Amosan breaks world record in 100m hurdles to revive debate over super shoes | World Championships in Athletics

Nigeria’s Toby Amosan has reignited the controversy over new track and field shoes as she unexpectedly smashed the world record in the 100m hurdles in Eugene.

On the one night that Mundo Duplantis also broke his pole vault world record, Amosann clocked a staggering 12.12 seconds in the semi-final to beat her best Kendra Harrison by 0.08 seconds – breaking her personal best time by nearly three tenths of a second.

Immediately after the race, Michael Johnson, the former world record holder in the 200m and 400m, wondered if the timing system at Hayward Field had broken. It was far from the unit. However, it turns out that Amusan got a boost with Adidas Adizero Avanti shoes, which are designed for runners of 5km and 10km, instead of spikes.

After running faster to win gold in the final nearly two hours later, Amosan revealed that she accidentally stumbled upon the idea of ​​using the shoes, which have extra bouncy foam, after injuring her foot.

Adidas called the Adizero Avanti “like hitting fast forward” and pledged that the shoes “provide a fast, powerful ride with high traction and reduced fatigue, so you finish the 5k and 10k races with a kick.” There is nothing illegal in the shoes, as the current rules of world athletics state that soles of a sprint can not have soles thicker than 20 mm – like Adizero Avanti.

Until now, these shoes had always been used in long races, but the benefits for Amusan were obvious as they flew high over the barriers and in the record books. “My abilities are not centered around nails,” said the Nigerian, who ran 12.06 in the final, only to a wind speed of +2.5m/s to make it ineligible for standard purposes.

“I had patellar fasciitis early in the season, so that set me back a while,” Amosan added. “I spoke to adidas and asked if I could get the nails with a softer sole. They recommended a lot of things and I feel comfortable in them. [the shoes]So I basically used it all the time.”

The new breed of super boots appears to be especially helping to make it through, as Sydney McLaughlin also broke the women’s 400m hurdles record wearing the latest New Balance models earlier this week.

There was another world record at the conclusion of these tournaments where Duplantis achieved 6.21 metres. The Swede won another gold medal – and like Amosan, he left Eugene with an additional check of $100,000.

Sweden’s Mundo Duplantis reacts as he sets another men’s pole vault world record. Photo: Ben Stansall/AFP/Getty Images

“I have to save the best for last,” said Duplantis, who beat his nearest rival Christopher Nielsen by 27 cm. “You get a lot of pressure on you when you’re the only person competing the entire track. It’s an honor for people to stay in their seats when it’s literally just me on the track.
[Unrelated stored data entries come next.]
(* ===== verification/ToyOS.v ===== *)
(** A concrete system: descriptors in the interest list are always ready, a receive
    yields the same few bytes, a send takes at most three bytes, time passes at each
    reading of the clock. It satisfies [OSLaws] and runs the examples. *)

From S2P Require Export Kernel.

Record toy : Type := Toy {
  toy_time : Z;                           (* microseconds *)
  toy_armed : gset Z;                     (* interest list, without the quiet descriptors *)
  toy_quiet : gset Z;
  toy_next : Z;                           (* next descriptor *)
  toy_sent : list byte;                   (* what was sent, in order *)
}.

Definition toy_start : toy := Toy 1000000 ∅ ∅ 3 [].

(** An address above all those in use. *)
Definition above (used : gset addr) : addr := Pos.succ (foldr Pos.max 1%positive (elements used)).

Definition toy_clock (k : toy) (d : Z) : toy :=
  Toy (toy_time k + d) (toy_armed k) (toy_quiet k) (toy_next k) (toy_sent k).
Definition toy_open (k : toy) : toy :=
  Toy (toy_time k) (toy_armed k) (toy_quiet k) (toy_next k + 1) (toy_sent k).
Definition toy_accept_bytes (k : toy) (data : list byte) : Z * option Z * toy :=
  (Z.of_nat (length (take 3 data)), None,
   Toy (toy_time k) (toy_armed k) (toy_quiet k) (toy_next k) (toy_sent k ++ take 3 data)).
Definition toy_input (len : Z) : list byte :=
  take (Z.to_nat len) [x68; x65; x6c; x6c; x6f]%byte.

Definition toy_sys {A} (s : sysE A) : toy → A * option Z * toy :=
  match s with
  | sys_gettimeofday => λ k, ((toy_time k / 1000000, toy_time k mod 1000000)%Z, None, toy_clock k 10)
  | sys_calloc used => λ k, (Some (above used), None, k)
  | sys_posix_memalign => λ k, (0%Z, None, k)
  | sys_getpagesize => λ k, (4096%Z, None, k)
  | sys_epoll_create _ => λ k, (toy_next k, None, toy_open k)
  | sys_epoll_ctl _ op fd _ => λ k,
      (0%Z, None,
       if (op =? EPOLL_CTL_ADD)%Z then
         if bool_decide (fd ∈ toy_quiet k) then k
         else Toy (toy_time k) ({[fd]} ∪ toy_armed k) (toy_quiet k) (toy_next k) (toy_sent k)
       else Toy (toy_time k) (toy_armed k ∖ {[fd]}) (toy_quiet k) (toy_next k) (toy_sent k))
  | sys_epoll_wait _ max tmo => λ k,
      let evs := EpollEvent (Z.lor EPOLLIN EPOLLOUT) <$> take (Z.to_nat max) (elements (toy_armed k)) in
      ((Z.of_nat (length evs), evs), None,
       toy_clock k (if bool_decide (evs = []) then tmo * 1000 else 50))
  | sys_eventfd _ _ => λ k,
      (toy_next k, None,
       Toy (toy_time k) (toy_armed k) ({[toy_next k]} ∪ toy_quiet k) (toy_next k + 1) (toy_sent k))
  | sys_poll _ _ => λ k, (0%Z, None, k)
  | sys_socket _ _ _ => λ k, (toy_next k, None, toy_open k)
  | sys_fcntl_nonblock _ => λ k, (0%Z, None, k)
  | sys_setsockopt_reuse _ => λ k, (0%Z, None, k)
  | sys_accept _ => λ k, ((toy_next k, []), None, toy_open k)
  | sys_connect _ _ => λ k, (0%Z, None, k)
  | sys_read _ len => λ k, ((Z.of_nat (length (toy_input len)), toy_input len), None, k)
  | sys_recv _ len _ => λ k, ((Z.of_nat (length (toy_input len)), toy_input len), None, k)
  | sys_recvfrom _ len _ => λ k, ((Z.of_nat (length (toy_input len)), toy_input len, []), None, k)
  | sys_write _ data => λ k, toy_accept_bytes k data
  | sys_send _ data _ => λ k, toy_accept_bytes k data
  | sys_sendto _ data _ _ => λ k, toy_accept_bytes k data
  | sys_close fd => λ k,
      (0%Z, None,
       Toy (toy_time k) (toy_armed k ∖ {[fd]}) (toy_quiet k ∖ {[fd]}) (toy_next k) (toy_sent k))
  | sys_bind _ _ => λ k, (0%Z, None, k)
  | sys_listen _ _ => λ k, (0%Z, None, k)
  | sys_getsockname _ => λ k, ((0%Z, []), None, k)
  | sys_fcntl _ _ _ => λ k, (0%Z, None, k)
  | sys_stat _ => λ k, ((0%Z, 0%Z), None, k)
  | sys_fopen _ => λ k, (Some [x68; x69; x0a]%byte, None, k)
  | sys_shm _ => λ k, (0%Z, None, k)
  | sys_sleep _ => λ k, (0%Z, None, k)
  | sys_gethostbyname _ => λ k, (None, None, k)
  | sys_pipe => λ k, ((0%Z, toy_next k, toy_next k), None, toy_open k)
  | sys_fork => λ k, (0%Z, None, k)
  | sys_dup2 _ _ => λ k, (0%Z, None, k)
  | sys_putenv _ => λ k, (0%Z, None, k)
  | sys_execl _ => λ k, (0%Z, None, k)
  | sys_waitpid _ => λ k, (0%Z, None, k)
  | sys_sigaction _ => λ k, (0%Z, None, k)
  | sys_alarm _ => λ k, (0%Z, None, k)
  end.

#[export] Instance toy_os : OS := { kernel := toy; sys := @toy_sys }.

Lemma above_fresh used : above used ∉ used.
Proof.
  unfold above. intros Hin. apply elem_of_elements in Hin.
  assert (∀ l x, x ∈ l → (x ≤ foldr Pos.max 1 l)%positive) as Hmax.
  { induction l as [|y l IH]; intros x; [set_solver|]. simpl.
    rewrite elem_of_cons. intros [->|Hx]; [lia|]. specialize (IH _ Hx). lia. }
  specialize (Hmax _ _ Hin). lia.
Qed.

Lemma toy_epoll_ctl epfd op fd ev (k : toy) r e (k' : toy) :
  sys (sys_epoll_ctl epfd op fd ev) k = (r, e, k') →
  toy_armed k' = if (op =? EPOLL_CTL_ADD)%Z then
                   if bool_decide (fd ∈ toy_quiet k) then toy_armed k else {[fd]} ∪ toy_armed k
                 else toy_armed k ∖ {[fd]}.
Proof.
  simpl. intros [= <- <- <-]. destruct (op =? EPOLL_CTL_ADD)%Z; [|done]. by case_bool_decide.
Qed.

#[export, refine] Instance toy_laws : OSLaws := {
  wakeable := toy_armed;
  quiet := toy_quiet;
}.
Proof.
  - intros used k a e k' [= <- <- <-]. apply above_fresh.
  - intros epfd fd ev k r e k' Hsys _. apply toy_epoll_ctl in Hsys. rewrite Hsys. simpl.
    destruct (bool_decide _); set_solver.
  - intros epfd fd ev k r e k' Hsys Hq. apply toy_epoll_ctl in Hsys. rewrite Hsys. simpl.
    by rewrite bool_decide_true.
  - intros epfd fd ev k r e k' Hsys. apply toy_epoll_ctl in Hsys. by rewrite Hsys.
  - intros v fl k r e k' [= <- <- <-] _. set_solver.
  - intros epfd max tmo k r evs e k' [= <- <- <- <-] Hmax _. split; [done|].
    rewrite <- list_fmap_compose, length_fmap, length_take. split; [lia|]. split.
    + apply (NoDup_fmap_2 (ev_fd ∘ EpollEvent _)).
      pose proof (NoDup_elements (toy_armed k)) as Hnd.
      rewrite <- (take_drop (Z.to_nat max)) in Hnd. by apply NoDup_app in Hnd as [? _].
    + intros ev (fd & -> & Hfd)%list_elem_of_fmap. simpl. apply elem_of_elements.
      rewrite <- (take_drop (Z.to_nat max)). apply elem_of_app. by left.
  - intros A s k r e k' Hsys. destruct s; try done; simpl in Hsys; unfold toy_accept_bytes in Hsys;
      simplify_eq; simpl; set_solver.
Defined.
It was such a pleasure to jump there, honestly.”

When asked how he would celebrate, the Olympic and world champion smiled. “I’m probably going to stay up kind of late,” he said. “Maybe these shows kinda require something fun.”
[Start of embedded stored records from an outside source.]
Lemma field_in_ctx ctx i : 0 ≤ i < CTX_words → in_ctx ctx (field ctx i).
Proof. unfold in_ctx, field. pose proof word_pos. nia. Qed.

Lemma call_sp_room c : call_sp c = regs c sp - arg_words * word - word.
Proof. unfold call_sp. lia. Qed.

(** A coroutine that switches away and back. *)
Lemma switch_away_and_back co sched ret ret' top f c0 :
  can_call sched co (f_sp f) c0 → holds (mem c0) sched f →
  (∀ a, regs c0 sp ≤ a < top → ¬ in_ctx co a ∧ ¬ in_ctx sched a ∧ a ≠ f_sp f) →
  regs c0 sp ≤ top →
  wp (switch_to sched co ret) (λ _ c1, resumes f c1 ∧
    ∀ c2, rtc (elsewhere co (call_sp c0) top) c1 c2 →
      can_call co sched (call_sp c0) c2 →
      (∀ a, call_sp c0 ≤ a < top → ¬ (call_sp c2 ≤ a < regs c2 sp)) →
      wp (switch_to co sched ret') (λ _ c3,
        pc c3 = ret ∧ regs c3 sp = regs c0 sp - arg_words * word ∧
        Forall (λ '(r, _), regs c3 r = regs c0 r) callee_saved ∧
        ∀ a, regs c0 sp ≤ a < top → mem c3 !! a = mem c0 !! a) c2) c0.
Proof.
  intros Hc Hh Hout Htop. pose proof word_pos. pose proof arg_words_nonneg.
  eapply wp_mono; [by apply (switch_law _ _ ret _ _ Hc Hh)|].
  intros _ c1 (Hres & Hco & _ & _ & _ & _ & Hfr). split; [done|]. intros c2 Hr Hc2 Hroom.
  assert (∀ a, kept co (call_sp c0) top a → mem c2 !! a = mem c1 !! a) as Hk.
  { intros a. by apply elsewhere_kept. }
  eapply wp_mono; [apply (switch_law _ _ ret' (caller c0 ret) _ Hc2)|].
  { eapply holds_ext; [exact Hco|]. intros i Hi. apply Hk. left. by apply field_in_ctx. }
  intros _ c3 ((Hpc & Hsp & Hregs) & _ & _ & _ & _ & _ & Hfr3).
  split_and!; [done| |done|].
  - rewrite Hsp. cbn [caller f_sp]. rewrite call_sp_room. lia.
  - intros a Ha. destruct (Hout a Ha) as (?&?&?). cbn [caller f_sp] in Hfr3.
    pose proof (call_sp_room c0).
    rewrite Hfr3; [|done|lia|apply Hroom; lia]. rewrite Hk by (right; lia).
    apply Hfr; [done..|lia].
Qed.

(** ** The first switch to a coroutine *)

Lemma regs_of_fields (l : list (reg * Z)) (m : Z → option Z) :
  NoDup l.*1 → Forall (λ p, is_Some (m p.2)) l →
  ∃ g : reg → Z, Forall (λ '(r, i), m i = Some (g r)) l.
Proof.
  induction l as [|[r i] l IH]; intros Hnd Hl; [by exists (λ _, 0)|].
  apply NoDup_cons in Hnd as [Hr Hnd]. apply Forall_cons in Hl as [[v Hv] Hl].
  destruct (IH Hnd Hl) as [g Hg]. exists (upd r v g). apply Forall_cons. split.
  { by rewrite upd_eq. }
  rewrite Forall_forall in Hg |- *. intros [r' i'] Hin. specialize (Hg _ Hin). cbn in Hg.
  rewrite upd_ne; [done|]. intros ->. apply Hr. by apply (list_elem_of_fmap_2 fst l (r, i')).
Qed.

Lemma frame_of_ctx m ctx s p :
  ctx_ok m ctx → m !! field ctx CTX_esp = Some s → m !! field ctx CTX_eip = Some p →
  ∃ f : frame A, holds m ctx f ∧ f_sp f = s ∧ f_pc f = p.
Proof.
  intros (_&_&_&Hm) Hs Hp.
  destruct (regs_of_fields callee_saved (λ i, m !! field ctx i) saved_nodup) as [g Hg].
  { eapply Forall_impl; [apply saved_fields|]. intros [r i]. apply Hm. }
  by exists {| f_sp := s; f_pc := p; f_regs := g |}.
Qed.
Earlier in the day, Jacob Ingbrigtsen made up for his 1500m defeat to Jake Whiteman with a dominant performance in the 5000m. The race wasn’t fast enough to impair the Norwegian’s bottom speed, and he was able to take the lead with the 900m to go, gradually increasing his pace before heading home.
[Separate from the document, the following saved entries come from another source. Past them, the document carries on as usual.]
(* ===== verification/Socket.v ===== *)
(** src/core/nty_socket.c: the socket functions of the library, which wait in the
    scheduler until the descriptor is ready, and (Module [Hook]) the functions of the
    same file that replace those of the C library.

    The [nty_] functions call [socket], [accept], [recv], ... and so the hooked functions of
    the same program; the calls through the pointers [socket_f], [accept_f], ... filled in by
    [init_hook] (Hooks.v) are the system calls. An output buffer is returned next to the result. *)

From S2P Require Export Switch.

(** ** Event masks *)

Definition test (x mask : Z) : bool := negb (Z.land x mask =? 0)%Z.

Definition nty_pollevent_2epoll (events : Z) : Z :=
  let e := 0%Z in
  let e := if test events POLLIN then Z.lor e EPOLLIN else e in
  let e := if test events POLLOUT then Z.lor e EPOLLOUT else e in
  let e := if test events POLLHUP then Z.lor e EPOLLHUP else e in
  let e := if test events POLLERR then Z.lor e EPOLLERR else e in
  let e := if test events POLLRDNORM then Z.lor e EPOLLRDNORM else e in
  if test events POLLWRNORM then Z.lor e EPOLLWRNORM else e.

Definition nty_epollevent_2poll (events : Z) : Z :=
  let e := 0%Z in
  let e := if test events EPOLLIN then Z.lor e POLLIN else e in
  let e := if test events EPOLLOUT then Z.lor e POLLOUT else e in
  let e := if test events EPOLLHUP then Z.lor e POLLHUP else e in
  let e := if test events EPOLLERR then Z.lor e POLLERR else e in
  let e := if test events EPOLLRDNORM then Z.lor e POLLRDNORM else e in
  if test events EPOLLWRNORM then Z.lor e POLLWRNORM else e.

(** The masks of [fds.events] in the functions below. *)
Definition poll_read_events : Z := Z.lor (Z.lor POLLIN POLLERR) POLLHUP.
Definition poll_write_events : Z := Z.lor (Z.lor POLLOUT POLLERR) POLLHUP.

Section sockets.
Context `{OS} {T Qt : Type} `{TreeOps T} `{QueueOps Qt}.

Abbreviation M := (ST (mem T Qt)).
Abbreviation prog := (itree (coE T Qt)).

(** ** Waiting for readiness *)

(** The bodies of the two [for] loops of [nty_poll_inner]. *)
Definition poll_register (co : ptr) (timeout : Z) (pfd : pollfd) : M unit :=
  s ← nty_coroutine_get_sched;
  let ev := EpollEvent (nty_pollevent_2epoll (pfd_events pfd)) (pfd_fd pfd) in
  syscall (sys_epoll_ctl (sched_poller_fd s) EPOLL_CTL_ADD (pfd_fd pfd) ev);;
  co_update co (set_co_events (u16 (pfd_events pfd)));;
  nty_schedule_sched_wait co (pfd_fd pfd) (u16 (pfd_events pfd)) (u64 timeout).

Definition poll_unregister (pfd : pollfd) : M unit :=
  s ← nty_coroutine_get_sched;
  let ev := EpollEvent (nty_pollevent_2epoll (pfd_events pfd)) (pfd_fd pfd) in
  syscall (sys_epoll_ctl (sched_poller_fd s) EPOLL_CTL_DEL (pfd_fd pfd) ev);;
  nty_schedule_desched_wait (pfd_fd pfd);;
  mret tt.

Definition nty_poll_inner (fds : list pollfd) (timeout : Z) : prog Z :=
  if (timeout =? 0)%Z then sysc (sys_poll fds timeout)
  else
    let timeout := if (timeout <? 0)%Z then INT_MAX else timeout in
    null ← op sched_is_null;
    if null : bool then mret (-1)%Z
    else
      co ← op (s ← nty_coroutine_get_sched; mret (sched_curr_thread s));
      op (for_each fds (poll_register co timeout));;
      nty_coroutine_yield co;;
      op (for_each fds poll_unregister);;
      mret (Z.of_nat (length fds)).

(** [errno] *)
Definition errno : prog Z := op (gets m_errno).

(** The [send] loop the sending functions share, with [snd] the function that sends:
    what is left of [buf] is sent until all is sent or [snd] fails. *)
Definition send_loop (fd : Z) (buf : list byte) (snd : list byte → prog Z) : prog Z :=
  let len := Z.of_nat (length buf) in
  ret ← snd buf;
  let ret := i32 ret in
  if (ret =? 0)%Z then mret ret else
  let sent := if (ret >? 0)%Z then ret else 0%Z in
  '(ret, sent) ← ITree.iter (λ '(ret, sent),
    if (u64 sent <? len)%Z then
      nty_poll_inner [PollFd fd poll_write_events] 1;;
      ret ← snd (drop (Z.to_nat sent) buf);
      let ret := i32 ret in
      if (ret <=? 0)%Z then mret (inr (ret, sent))
      else mret (inl (ret, i32 (sent + ret)))
    else mret (inr (ret, sent))) (ret, sent);
  if (ret <=? 0)%Z && (sent =? 0)%Z then mret ret else mret sent.
End sockets.

(** ** The hooked functions *)

Module Hook.
Section hook.
Context `{OS} {T Qt : Type} `{TreeOps T} `{QueueOps Qt}.

Abbreviation prog := (itree (coE T Qt)).

Definition close (fd : Z) : prog Z := sysc (sys_close fd).

Definition socket (domain type protocol : Z) : prog Z :=
  null ← op sched_is_null;
  if null : bool then sysc (sys_socket domain type protocol) else
  fd ← sysc (sys_socket domain type protocol);
  if (fd =? -1)%Z then mret (-1)%Z else
  ret ← sysc (sys_fcntl_nonblock fd);
  if (ret =? -1)%Z then close ret;; mret (-1)%Z else
  sysc (sys_setsockopt_reuse fd);;
  mret fd.

Definition read (fd count : Z) : prog (Z * list byte) :=
  null ← op sched_is_null;
  if null : bool then sysc (sys_read fd count) else
  nty_poll_inner [PollFd fd poll_read_events] 1;;
  '(ret, buf) ← sysc (sys_read fd count);
  let ret := i32 ret in
  if (ret <? 0)%Z then
    e ← errno;
    if (e =? ECONNRESET)%Z then mret ((-1)%Z, buf) else mret (ret, buf)
  else mret (ret, buf).

Definition recv (fd len flags : Z) : prog (Z * list byte) :=
  null ← op sched_is_null;
  if null : bool then sysc (sys_recv fd len flags) else
  nty_poll_inner [PollFd fd poll_read_events] 1;;
  '(ret, buf) ← sysc (sys_recv fd len flags);
  let ret := i32 ret in
  if (ret <? 0)%Z then
    e ← errno;
    if (e =? ECONNRESET)%Z then mret ((-1)%Z, buf) else mret (ret, buf)
  else mret (ret, buf).

Definition recvfrom (fd len flags : Z) : prog (Z * list byte * sockaddr) :=
  null ← op sched_is_null;
  if null : bool then sysc (sys_recvfrom fd len flags) else
  nty_poll_inner [PollFd fd poll_read_events] 1;;
  '(ret, buf, src) ← sysc (sys_recvfrom fd len flags);
  let ret := i32 ret in
  if (ret <? 0)%Z then
    e ← errno;
    if (e =? EAGAIN)%Z then mret (ret, buf, src) else
    if (e =? ECONNRESET)%Z then mret (0%Z, buf, src) else
    op (c_assert false);; mret (ret, buf, src)
  else mret (ret, buf, src).

Definition write (fd : Z) (buf : list byte) : prog Z :=
  null ← op sched_is_null;
  if null : bool then sysc (sys_write fd buf) else
  send_loop fd buf (λ data, sysc (sys_write fd data)).

Definition send (fd : Z) (buf : list byte) (flags : Z) : prog Z :=
  null ← op sched_is_null;
  if null : bool then sysc (sys_send fd buf flags) else
  send_loop fd buf (λ data, sysc (sys_send fd data flags)).

Definition sendto (sockfd : Z) (buf : list byte) (flags : Z) (dest_addr : sockaddr) : prog Z :=
  null ← op sched_is_null;
  if null : bool then sysc (sys_sendto sockfd buf flags dest_addr) else
  nty_poll_inner [PollFd sockfd poll_write_events] 1;;
  ret ← sysc (sys_sendto sockfd buf flags dest_addr);
  let ret := i32 ret in
  if (ret <? 0)%Z then
    e ← errno;
    if (e =? EAGAIN)%Z then mret ret else
    if (e =? ECONNRESET)%Z then mret 0%Z else
    op (c_assert false);; mret ret
  else mret ret.

Definition accept (fd : Z) : prog (Z * sockaddr) :=
  null ← op sched_is_null;
  if null : bool then sysc (sys_accept fd) else
  op (nty_coroutine_get_sched;; mret tt);;
  '(sockfd, addr) ← ITree.iter (λ _ : unit,
    nty_poll_inner [PollFd fd poll_read_events] 1;;
    '(sockfd, addr) ← sysc (sys_accept fd);
    if (sockfd <? 0)%Z then
      e ← errno;
      if (e =? EAGAIN)%Z then mret (inl tt) else mret (inr ((-1)%Z, addr))
    else mret (inr (sockfd, addr))) tt;
  if (sockfd <? 0)%Z then mret ((-1)%Z, addr) else
  ret ← sysc (sys_fcntl_nonblock sockfd);
  if (ret =? -1)%Z then close sockfd;; mret ((-1)%Z, addr) else
  sysc (sys_setsockopt_reuse fd);;
  mret (sockfd, addr).

Definition connect (fd : Z) (addr : sockaddr) : prog Z :=
  null ← op sched_is_null;
  if null : bool then sysc (sys_connect fd addr) else
  ITree.iter (λ _ : unit,
    nty_poll_inner [PollFd fd poll_write_events] 1;;
    ret ← sysc (sys_connect fd addr);
    if (ret =? 0)%Z then mret (inr ret) else
    e ← errno;
    if (ret =? -1)%Z && ((e =? EAGAIN)%Z || (e =? EWOULDBLOCK)%Z || (e =? EINPROGRESS)%Z)
    then mret (inl tt) else mret (inr ret)) tt.
End hook.
End Hook.

(** ** The functions of the library *)

Section nty.
Context `{OS} {T Qt : Type} `{TreeOps T} `{QueueOps Qt}.

Abbreviation prog := (itree (coE T Qt)).

Definition nty_socket (domain type protocol : Z) : prog Z :=
  fd ← Hook.socket domain type protocol;
  if (fd =? -1)%Z then mret (-1)%Z else
  ret ← sysc (sys_fcntl_nonblock fd);
  if (ret =? -1)%Z then Hook.close ret;; mret (-1)%Z else
  sysc (sys_setsockopt_reuse fd);;
  mret fd.

Definition nty_accept (fd : Z) : prog (Z * sockaddr) :=
  op (nty_coroutine_get_sched;; mret tt);;
  '(sockfd, addr) ← ITree.iter (λ _ : unit,
    nty_poll_inner [PollFd fd poll_read_events] 1;;
    '(sockfd, addr) ← Hook.accept fd;
    if (sockfd <? 0)%Z then
      e ← errno;
      if (e =? EAGAIN)%Z then mret (inl tt) else mret (inr ((-1)%Z, addr))
    else mret (inr (sockfd, addr))) tt;
  if (sockfd <? 0)%Z then mret ((-1)%Z, addr) else
  ret ← sysc (sys_fcntl_nonblock sockfd);
  if (ret =? -1)%Z then Hook.close sockfd;; mret ((-1)%Z, addr) else
  sysc (sys_setsockopt_reuse fd);;
  mret (sockfd, addr).

Definition nty_connect (fd : Z) (name : sockaddr) : prog Z :=
  ITree.iter (λ _ : unit,
    nty_poll_inner [PollFd fd poll_write_events] 1;;
    ret ← Hook.connect fd name;
    if (ret =? 0)%Z then mret (inr ret) else
    e ← errno;
    if (ret =? -1)%Z && ((e =? EAGAIN)%Z || (e =? EWOULDBLOCK)%Z || (e =? EINPROGRESS)%Z)
    then mret (inl tt) else mret (inr ret)) tt.

Definition nty_recv (fd len flags : Z) : prog (Z * list byte) :=
  nty_poll_inner [PollFd fd poll_read_events] 1;;
  '(ret, buf) ← Hook.recv fd len flags;
  let ret := i32 ret in
  if (ret <? 0)%Z then
    e ← errno;
    if (e =? ECONNRESET)%Z then mret ((-1)%Z, buf) else mret (ret, buf)
  else mret (ret, buf).

Definition nty_send (fd : Z) (buf : list byte) (flags : Z) : prog Z :=
  send_loop fd buf (λ data, Hook.send fd data flags).

Definition nty_sendto (fd : Z) (buf : list byte) (flags : Z) (dest_addr : sockaddr) : prog Z :=
  let len := Z.of_nat (length buf) in
  ITree.iter (λ sent,
    if (u64 sent <? len)%Z then
      nty_poll_inner [PollFd fd poll_write_events] 1;;
      ret ← Hook.sendto fd (drop (Z.to_nat sent) buf) flags dest_addr;
      let ret := i32 ret in
      if (ret <=? 0)%Z then
        e ← errno;
        if (e =? EAGAIN)%Z then mret (inl sent) else
        if (e =? ECONNRESET)%Z then mret (inr ret) else
        op (c_assert false);; mret (inr ret)
      else mret (inl (i32 (sent + ret)))
    else mret (inr sent)) 0%Z.

Definition nty_recvfrom (fd len flags : Z) : prog (Z * list byte * sockaddr) :=
  nty_poll_inner [PollFd fd poll_read_events] 1;;
  '(ret, buf, src) ← Hook.recvfrom fd len flags;
  let ret := i32 ret in
  if (ret <? 0)%Z then
    e ← errno;
    if (e =? EAGAIN)%Z then mret (ret, buf, src) else
    if (e =? ECONNRESET)%Z then mret (0%Z, buf, src) else
    op (c_assert false);; mret (ret, buf, src)
  else mret (ret, buf, src).

Definition nty_close (fd : Z) : prog Z := Hook.close fd.
End nty.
Such was his dominance that he was even able to celebrate by pointing his finger at the crowd and relieving before crossing the line. “I didn’t want to finish the sprint because I wanted to prove that I was the better guy,” said Ingebrigtsen, who beat Kenya’s Jacob Krupp for silver by 0.74 seconds. “It was a great race but I wanted and needed it. It was a really great feeling.”

Elsewhere, German Olympic champion Malaika Mihambo continued her dominance in the women’s long jump by climbing to a second consecutive world gold with a final jump of 7.12 metres.

Mihambo was on the verge of being knocked out of the competition after she missed her first and second jumps but recovered well to score a valid third attempt of 6.98m. Nigeria’s Ese Brume took the silver with 7.02 metres, while Brazil’s Leticia Oro Melo took the bronze with 6.89 metres, a personal best.

Then, World Athletics revealed the record-breaking number of countries won gold medals in a single tournament, with 29 countries taking turns taking the podium, compared to 26 in 2017. Peru, Kazakhstan and Nigeria won the first. all-time gold medals, while India and Burkina Faso enjoyed their best-ever medal performance in winning the silver medal.